__TASK TO CARRY OUT__: Repeat precisely the span of lines below that opens with the line containing "destruct (strlen (msg_body m)); auto" and closes with the line containing "Proof. apply (fget_fset_sep'", both included.

Dataset entries
(* ===== verification/ChatProps.v ===== *)
(** * Properties of the chat server process

    The chat server as an application of the TCP server: its handlers keep the
    server's laws, so that every theorem of ServerProps.v holds of it; what
    [start] sets up; what reaches redis; which input breaks it. *)
From S2P Require Import Prelude Config Msg Session TcpSession TcpSend TcpRecv IoServicePool TcpServer ServerInv ServerProps Redis ChatServer.

Create HintDb keeps.

Section Chat.
Context {W : Type} {Ctx : Type} `{HR : !Hiredis Ctx}.
Context `{FH : !Field W heap} `{FS : !Field W TcpServer} `{FR : !Field W (Redis Ctx)}.
Context `{SEP : !Separate FS FH} `{SRH : !Separate FR FH} `{SRS : !Separate FR FS}.
Implicit Types (w : W) (s : TcpSession) (p q : ptr).

Abbreviation chat := (chat_callbacks (W := W) (Ctx := Ctx)).

(** ** The handlers keep the server's laws *)

(** When [m] returns, all it did was to send. *)
Definition keeps {A} (m : M W A) : Prop := ∀ w a w', m w = Ok a w' → app_rel w w'.

Lemma keeps_ret {A} (a : A) : keeps (mret a).
Proof. intros w a' w' [= _ <-]. apply app_rel_refl. Qed.
Lemma keeps_undef {A} u : keeps (undef u : M W A).
Proof. by intros w a w' ?. Qed.
Lemma keeps_bind {A B} (m : M W A) (f : A → M W B) :
  keeps m → (∀ a, keeps (f a)) → keeps (m ≫= f).
Proof.
  intros Hm Hf w b w' Hrun. unfold mbind, M_bind in Hrun.
  destruct (m w) as [a w1| |] eqn:E; [|done..].
  eapply app_rel_trans; [by eapply Hm|by eapply Hf].
Qed.
Lemma keeps_forM {A} (l : list A) (f : A → M W unit) :
  (∀ x, keeps (f x)) → keeps (forM_ l f).
Proof. intros Hf. induction l; [apply keeps_ret|]. by apply keeps_bind. Qed.
Lemma keeps_deref p : keeps (deref p).
Proof.
  intros w s w' Hrun. unfold deref, fread, mbind, M_bind, get in Hrun. cbn in Hrun.
  destruct (hp w !! p); [|done]. injection Hrun as _ <-. apply app_rel_refl.
Qed.
Lemma keeps_send p m : keeps (TcpSession_send p m).
Proof.
  intros w [] w' Hrun. destruct (hp w !! p) as [s|] eqn:Hs.
  - destruct (send_app_rel p m w) as (w1 & Hr & Hrel); [by rewrite Hs|].
    rewrite Hr in Hrun. by injection Hrun as <-.
  - unfold TcpSession_send, deref, fread, mbind, M_bind, get in Hrun. cbn in Hrun.
    by rewrite Hs in Hrun.
Qed.
Lemma keeps_getID p : keeps (getID p).
Proof. apply keeps_bind; [apply keeps_deref|intros; apply keeps_ret]. Qed.
Lemma keeps_getMsg p : keeps (getMsg p).
Proof. apply keeps_bind; [apply keeps_deref|intros; apply keeps_ret]. Qed.

Lemma redis_app_rel (r : Redis Ctx) w : app_rel w (fset r w).
Proof.
  split; [apply (fget_fset_sep' (Separate := SRS))|]. intros q. exists [].
  rewrite (fget_fset_sep' (Separate := SRH)). by destruct (hp w !! q).
Qed.
Lemma keeps_redis cmd : keeps (Redis_send cmd).
Proof.
  intros w b w' Hrun. destruct (Redis_send_ok cmd w) as (b' & r & E).
  rewrite E in Hrun. injection Hrun as _ <-. apply redis_app_rel.
Qed.
Lemma keeps_server : keeps server.
Proof. intros w v w' [= _ <-]. apply app_rel_refl. Qed.

#[local] Hint Resolve keeps_ret keeps_undef keeps_bind keeps_forM keeps_getID keeps_getMsg
  keeps_redis keeps_server keeps_send : keeps.

Lemma keeps_rqCreateUser p : keeps (rqCreateUser p).
Proof.
  apply keeps_bind; [auto with keeps|]. intros m.
  destruct (strlen (msg_body m)); auto 6 with keeps.
Qed.

Lemma keeps_nfMessage p : keeps (nfMessage p).
Proof.
  apply keeps_bind; [auto with keeps|]. intros m. destruct (strlen (msg_body m)); [|apply keeps_undef].
  repeat (apply keeps_bind; [auto with keeps|]; intros ?). apply keeps_forM. intros [k q].
  destruct (decide (p = q)); [apply keeps_ret|].
  apply keeps_bind; [auto with keeps|]. intros m'. apply keeps_send.
Qed.

Lemma keeps_messageHandler p : keeps (messageHandler p).
Proof.
  repeat (apply keeps_bind; [auto with keeps|]; intros ?).
  destruct (_ =? _); [apply keeps_rqCreateUser|].
  destruct (_ =? _); [apply keeps_nfMessage|apply keeps_ret].
Qed.

Lemma listed_ok_inv w : server_inv w → listed_ok (H := heap) w.
Proof.
  intros (_ & [Ht _] & _) k q Hk. destruct (Ht k q Hk) as (s & Hs & Hid).
  exists (session_view_of s). cbn. by rewrite Hs.
Qed.

Lemma log_id_ok p w : is_Some (hp w !! p) → (_ ← getID p; mret tt) w = Ok tt w.
Proof. intros [s Hs]. cbn. unfold TcpSession_getID. by sess_run. Qed.

#[export] Instance chat_laws : AppLaws chat.
Proof.
  split.
  - intros h p w Hs. exists w. split; [|apply app_rel_refl].
    destruct h; try done. by apply log_id_ok.
  - intros h p r w Hs. exists w. split; [|apply app_rel_refl].
    destruct h; try done. by apply log_id_ok.
  - intros h p w w' Hrun. destruct h; cbn in Hrun;
      solve [injection Hrun as <-; apply app_rel_refl | by eapply keeps_messageHandler].
Qed.

(** ** Start *)

Lemma sv_redis (r : Redis Ctx) w : sv (fset r w) = sv w.
Proof. apply (proj1 (redis_app_rel r w)). Qed.
Lemma hp_redis (r : Redis Ctx) w : hp (fset r w) = hp w.
Proof. apply (fget_fset_sep' (Separate := SRH)). Qed.
Lemma redis_upd_sv v w : (fget (upd_sv v w) : Redis Ctx) = fget w.
Proof. apply (fget_fset_sep (Separate := SRS)). Qed.

Definition with_chat_handlers (v : TcpServer) : TcpServer :=
  sv_set_handlers (Some ChatServer_opened) (Some ChatServer_closed) (Some ChatServer_message) v.

(** [start] of the chat server.  When redis cannot be reached it gives up:
    nothing of the TCP server changes, and the three callbacks are not even
    registered.  Otherwise a newly constructed server with at least one thread
    listens on the address, with the three callbacks registered and redis
    connected, in a state from which every theorem on a running server holds. *)
Theorem chat_start_spec ip port a name config v0 w :
  TcpServer_new name config = Val v0 → in_u 64 (sc_maxSession config) →
  sc_maxSession config < 2 ^ 31 → 0 < sc_threadCount config →
  (∃ k pool, getIoService (sv_ioServicePool v0) = Val (k, pool) ∧
     sv w = sv_set_pool (λ _, pool) v0) →
  hp w = ∅ →
  let reply := redisConnect ip (port_ (fget w : Redis Ctx)) in
  (¬ (∃ c, reply = Some c ∧ ctx_err c = false) →
     ∃ w', chat_start ip port (Some a) true w = Ok tt w' ∧ sv w' = sv w ∧ hp w' = hp w) ∧
  (∀ c, reply = Some c → ctx_err c = false →
     ∃ w', chat_start ip port (Some a) true w = Ok tt w' ∧ running chat w' ∧
       hp w' = ∅ ∧ sv_sessions (sv w') = ∅ ∧ sv_state (sv w') = Server_Start ∧ sv_accepts (sv w') = 1%nat ∧
       sv_messageHandler (sv w') = Some ChatServer_message ∧
       (ac_ep <$> sv_acceptor (sv w')) = Some (mkEndpoint a (u16 port)) ∧
       context_ (fget w' : Redis Ctx) = Some c).
Proof.
  intros Hnew Hu Hmax Hth (k0 & pool0 & Hg & Hsv) Hh reply.
  destruct (Redis_connect_ok ip w) as (b & Hc & Hb). set (r := mkRedis _ _ _ _) in Hc.
  unfold chat_start. erewrite !bind_ok by exact Hc. split.
  - intros Hno. destruct b; [by destruct Hno; apply Hb|]. exists (fset r w). cbn [negb].
    rewrite sv_redis, hp_redis. done.
  - intros c Hrc Hce. replace b with true by (symmetry; apply Hb; by exists c). cbn [negb].
    unfold registerSessionOpenedHandler, registerSessionClosedHandler, registerMessageHandler.
    rewrite !bind_set_server, !sv_upd_sv, !upd_sv_upd_sv, sv_redis.
    set (v1 := sv_set_handlers _ _ _ _). set (w1 := upd_sv v1 (fset r w)).
    assert (Ev1 : v1 = with_chat_handlers (sv_set_pool (λ _, pool0) v0)).
    { unfold v1. by rewrite Hsv. }
    pose proof (TcpServer_new_fresh name config v0 ChatServer_opened (Some ChatServer_closed)
      (Some ChatServer_message) Hnew ltac:(destruct Hu; lia) Hth) as Hfr.
    assert (Hf1 : fresh_server (sv w1)).
    { unfold w1. rewrite sv_upd_sv, Ev1. destruct Hfr as (H1 & H2 & H3 & H4 & H5 & i & Hi).
      unfold fresh_server. split_and!; try done.
      destruct (getIoService_ok i _ Hi) as (pool' & Hp & _ & Hn'). cbn in Hp.
      rewrite Hg in Hp. injection Hp as _ <-. by eexists. }
    assert (Hh1 : hp w1 = ∅) by (unfold w1; by rewrite hp_upd_sv, hp_redis).
    pose proof Hf1 as (_ & _ & Hacc & _ & _ & i & Hi).
    destruct (listen_ok (mkEndpoint a (u16 port)) i w1 Hi) as (k & pool1 & pool2 & Hl & _).
    cbn [start_address]. eexists. split; [exact Hl|]. rewrite !sv_upd_sv. split_and!; try done.
    + eexists _, w1, _. split_and!; [done|done|exact Hl|constructor].
    + by rewrite hp_upd_sv.
    + apply Hf1.
    + cbn. by rewrite Hacc.
    + cbn. unfold w1. by rewrite sv_upd_sv, Ev1.
    + rewrite redis_upd_sv. unfold w1. by rewrite redis_upd_sv, fget_fset.
Qed.
End Chat.

(** ** A chat server with three sessions *)

Abbreviation demo_chat := (chat_callbacks (W := chat_world) (Ctx := nat)).

Definition demo_config : ServerConfig := mkServerConfig 1 4 true 4096 size_max.
Definition chat0 : chat_world :=
  match ChatServer_new "chat" demo_config with
  | Val (v, r, c) => mkWorld ∅ v r c
  | Bad _ => demo_world
  end.
Definition chat_ep : endpoint := mkEndpoint "127.0.0.1" 20000.
Definition chat1 : chat_world := after (chat_start "127.0.0.1" 20000 (Some "127.0.0.1"%string) true chat0) chat0.
Definition connected (w : chat_world) : chat_world :=
  after (complete_accept demo_chat Success (Some chat_ep) uninit0 w) w.
Definition chat2 : chat_world := connected (connected (connected chat1)).

Lemma chat_start_spec_witness :
  ∃ w', chat_start "127.0.0.1" 20000 (Some "127.0.0.1"%string) true chat0 = Ok tt w' ∧
    running demo_chat w' ∧ context_ (fget w' : Redis nat) = Some 0%nat.
Proof.
  destruct (chat_start_spec (W := chat_world) (Ctx := nat) "127.0.0.1" 20000 "127.0.0.1" "chat" demo_config
    (mkTcpServer "chat" demo_config Server_Ready (IoServicePool_new 1) [1; 2; 3; 4] ∅ None None None None None 0)
    chat0) as [_ Hs].
  - vm_compute. reflexivity.
  - vm_compute. split; congruence.
  - vm_compute. reflexivity.
  - vm_compute. reflexivity.
  - eexists _, _. split; vm_compute; reflexivity.
  - vm_compute. reflexivity.
  - destruct (Hs 0%nat eq_refl eq_refl) as (w' & Hr & Hrn & _ & _ & _ & _ & _ & _ & Hc).
    exists w'. split; [exact Hr|]. split; [exact Hrn|exact Hc].
Defined.

Lemma chat1_running : running demo_chat chat1.
Proof.
  exists chat_ep, (fset (with_chat_handlers (fget chat0))
    (fset (mkRedis "127.0.0.1" REDIS_PORT (Some 0%nat) Reply_null) chat0)), chat1.
  split_and!; [|vm_compute; reflexivity|vm_compute; reflexivity|constructor].
  unfold fresh_server. split_and!; try (vm_compute; reflexivity); try done.
  exists 0%nat. split; [vm_compute; lia|right; split; vm_compute; reflexivity].
Qed.

Lemma connected_running w :
  running demo_chat w → sv_accepts (sv w) ≠ 0%nat →
  complete_accept demo_chat Success (Some chat_ep) uninit0 w = Ok tt (connected w) →
  running demo_chat (connected w).
Proof.
  intros Hw Ha Hr. eapply running_step; [exact Hw|].
  split; [|instantiate (1 := Ev_accept Success (Some chat_ep) uninit0); exact Hr].
  split; [exact Ha|exact demo_msg_ok].
Qed.

Lemma chat2_running : running demo_chat chat2.
Proof.
  unfold chat2. repeat (apply connected_running; [|vm_compute; congruence|vm_compute; reflexivity]).
  exact chat1_running.
Qed.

__FINISHED TASK__:
  destruct (strlen (msg_body m)); auto 6 with keeps.
Qed.

Lemma keeps_nfMessage p : keeps (nfMessage p).
Proof.
  apply keeps_bind; [auto with keeps|]. intros m. destruct (strlen (msg_body m)); [|apply keeps_undef].
  repeat (apply keeps_bind; [auto with keeps|]; intros ?). apply keeps_forM. intros [k q].
  destruct (decide (p = q)); [apply keeps_ret|].
  apply keeps_bind; [auto with keeps|]. intros m'. apply keeps_send.
Qed.

Lemma keeps_messageHandler p : keeps (messageHandler p).
Proof.
  repeat (apply keeps_bind; [auto with keeps|]; intros ?).
  destruct (_ =? _); [apply keeps_rqCreateUser|].
  destruct (_ =? _); [apply keeps_nfMessage|apply keeps_ret].
Qed.

Lemma listed_ok_inv w : server_inv w → listed_ok (H := heap) w.
Proof.
  intros (_ & [Ht _] & _) k q Hk. destruct (Ht k q Hk) as (s & Hs & Hid).
  exists (session_view_of s). cbn. by rewrite Hs.
Qed.

Lemma log_id_ok p w : is_Some (hp w !! p) → (_ ← getID p; mret tt) w = Ok tt w.
Proof. intros [s Hs]. cbn. unfold TcpSession_getID. by sess_run. Qed.

#[export] Instance chat_laws : AppLaws chat.
Proof.
  split.
  - intros h p w Hs. exists w. split; [|apply app_rel_refl].
    destruct h; try done. by apply log_id_ok.
  - intros h p r w Hs. exists w. split; [|apply app_rel_refl].
    destruct h; try done. by apply log_id_ok.
  - intros h p w w' Hrun. destruct h; cbn in Hrun;
      solve [injection Hrun as <-; apply app_rel_refl | by eapply keeps_messageHandler].
Qed.

(** ** Start *)

Lemma sv_redis (r : Redis Ctx) w : sv (fset r w) = sv w.
Proof. apply (proj1 (redis_app_rel r w)). Qed.
Lemma hp_redis (r : Redis Ctx) w : hp (fset r w) = hp w.
Proof. apply (fget_fset_sep' (Separate := SRH)). Qed.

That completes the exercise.